Researching Historical Fiction

‘Warm feelings of personal connection’

My last post about visiting the homes of famous (dead) writers got me thinking about an article published in the Washington Post nearly a year ago (Feb. 7, 2012, to be exact).

In “Objects of Her Projection,” Philip Kennicott reviewed Annie Leibovitz’s “Pilgrimage” exhibit at the Smithsonian American Art Museum. He called the exhibit “a photo record of her visits to the homes, gardens and stamping grounds of some of her favorite dead people.”

Leibovitz’s images caught my eye, especially Annie Oakley’s heart-shaped target shot through the center.

Kennicott slammed the exhibit, though. He criticized Leibovitz for fetishizing and glorifying celebrities in her portraits and continuing the work by doing the same with their possessions—and for acting like a privileged insider while reminding the rest of us that we are outsiders.

He also disapproved of the whole notion of traveling to historic sites to try to connect emotionally with the people who had lived there.

Millions of Americans make some version of the kind of pilgrimage captured in Leibovitz’s images. Catering to this tourism has been an industry for a century or more, and there is a widespread belief that these visits help establish an emotional relationship between 21st-century Americans and their history. But warm feelings of personal connection to a historical figure don’t necessarily carry with them any particular understanding or knowledge of what that figure did. Not enough suspicion is directed at the inherently mythologizing tendency in this national pastime.

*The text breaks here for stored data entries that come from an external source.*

Lemma In_delete k m k' v' :
  In (k', v') (JsMap.delete dec k m) <-> k' <> k /\ In (k', v') m.
Proof.
  induction m as [|[k0 v0] m IH]; cbn [JsMap.delete].
  - split; [intros [] | intros [_ []]].
  - destruct (dec k k0) as [E|N].
    + subst k0. rewrite IH. split.
      * intros [Hn Hin]. split; [exact Hn | right; exact Hin].
      * intros [Hn [E|Hin]]; [inversion E; congruence | split; assumption].
    + split.
      * intros [E|Hin].
        -- inversion E; subst. split; [congruence | left; reflexivity].
        -- apply IH in Hin. destruct Hin. split; [assumption | right; assumption].
      * intros [Hn [E|Hin]]; [left; exact E | right; apply IH; split; assumption].
Qed.

Lemma In_has k v m : In (k, v) m -> JsMap.has dec k m = true.
Proof.
  unfold JsMap.has.
  induction m as [|[k0 v0] m IH]; cbn [JsMap.get]; [intros []|].
  destruct (dec k k0); [reflexivity|].
  intros [E|Hin]; [inversion E; congruence | apply IH, Hin].
Qed.

Lemma has_In k m : JsMap.has dec k m = true -> In k (JsMap.keys m).
Proof.
  unfold JsMap.has.
  induction m as [|[k0 v0] m IH]; cbn [JsMap.get JsMap.keys map fst];
    [discriminate|].
  destruct (dec k k0) as [E|N]; [intros _; left; symmetry; exact E|].
  intros H; right; apply IH, H.
Qed.

Lemma get_delete_same k m : JsMap.get dec k (JsMap.delete dec k m) = None.
Proof.
  induction m as [|[k0 v0] m IH]; cbn [JsMap.delete JsMap.get]; [reflexivity|].
  destruct (dec k k0) as [E|N]; [exact IH|].
  cbn [JsMap.get]. destruct (dec k k0); [contradiction | exact IH].
Qed.

Lemma get_delete_other k k' m :
  k' <> k -> JsMap.get dec k' (JsMap.delete dec k m) = JsMap.get dec k' m.
Proof.
  intros Hne.
  induction m as [|[k0 v0] m IH]; cbn [JsMap.delete JsMap.get]; [reflexivity|].
  destruct (dec k k0) as [E|N].
  - subst k0. destruct (dec k' k); [contradiction | exact IH].
  - cbn [JsMap.get]. destruct (dec k' k0); [reflexivity | exact IH].
Qed.

Lemma NoDup_In_get k v m :
  NoDup (JsMap.keys m) -> In (k, v) m -> JsMap.get dec k m = Some v.
Proof.
  induction m as [|[k0 v0] m IH]; cbn [JsMap.keys map fst JsMap.get]; [intros _ []|].
  intros Hnd Hin. inversion Hnd as [|x l Hx Hl]; subst.
  destruct Hin as [E|Hin].
  - inversion E; subst. destruct (dec k k); [reflexivity | contradiction].
  - destruct (dec k k0) as [E|N]; [|apply IH; assumption].
    subst k0. exfalso. apply Hx. apply in_map_iff. exists (k, v). split; auto.
Qed.

Lemma In_set_other k v m k' v' :
  In (k', v') m -> k' <> k -> In (k', v') (JsMap.set dec k v m).
Proof.
  intros Hin Hne.
  induction m as [|[k0 v0] m IH]; cbn [JsMap.set]; [destruct Hin|].
  destruct (dec k k0) as [E|N].
  - subst k0. destruct Hin as [E|Hin]; [inversion E; congruence | right; exact Hin].
  - destruct Hin as [E|Hin]; [left; exact E | right; apply IH, Hin].
Qed.

Lemma In_set_same k v m : In (k, v) (JsMap.set dec k v m).
Proof. apply (get_In dec), get_set_same. Qed.

Lemma has_set_mono k v m k' :
  JsMap.has dec k' m = true -> JsMap.has dec k' (JsMap.set dec k v m) = true.
Proof.
  unfold JsMap.has. intros H.
  destruct (dec k k') as [E|N].
  - subst k'. rewrite get_set_same. reflexivity.
  - rewrite get_set_other by exact N. exact H.
Qed.

Lemma has_set_same k v m : JsMap.has dec k (JsMap.set dec k v m) = true.
Proof. unfold JsMap.has. rewrite get_set_same. reflexivity. Qed.

Lemma keys_In k v m : In (k, v) m -> In k (JsMap.keys m).
Proof.
  intros H. apply in_map_iff. exists (k, v). split; [reflexivity | exact H].
Qed.

Lemma In_keys k m : In k (JsMap.keys m) -> exists v, In (k, v) m.
Proof.
  intros H. apply in_map_iff in H. destruct H as ([k0 v0] & E & Hin).
  cbn in E. subst k0. exists v0. exact Hin.
Qed.

Lemma keys_delete k m :
  JsMap.keys (JsMap.delete dec k m) = filter (fun x => if dec k x then false else true)
                                             (JsMap.keys m).
Proof.
  induction m as [|[k0 v0] m IH]; cbn [JsMap.delete JsMap.keys map fst filter];
    [reflexivity|].
  destruct (dec k k0); cbn [map fst]; [exact IH|].
  f_equal. exact IH.
Qed.

Lemma NoDup_keys_delete k m :
  NoDup (JsMap.keys m) -> NoDup (JsMap.keys (JsMap.delete dec k m)).
Proof. intros H. rewrite keys_delete. apply NoDup_filter, H. Qed.
End MoreJsMapFacts.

He argues that when it comes to history, facts and ideas are what matter. But for me there’s no denying the power of walking across a Civil War battlefield and seeing the sweep of the landscape and hearing the buzz of cicadas on a hot summer day. Or visiting a 19th-century house and noting the way the light comes through the warbled window glass and imagining what it would have been like to spend your days there.

There are some things you just can’t get from books (and I say that as a writer who hopes to publish a book someday soon).

I am one of the millions of Americans who engage in historical travel, and you can expect to see many posts about my visits in this blog. For a novelist, emotional connections to the past are essential. How else can we get inside a character’s head?

And how can we hope to understand the decisions and actions of people in the past without knowing something about the emotions that drove them? When you close yourself off from the emotional aspects of events, history becomes a dry and sterile thing.

Then again, Kennicott would probably say writers of historical fiction are even worse offenders than certain historians and photographers.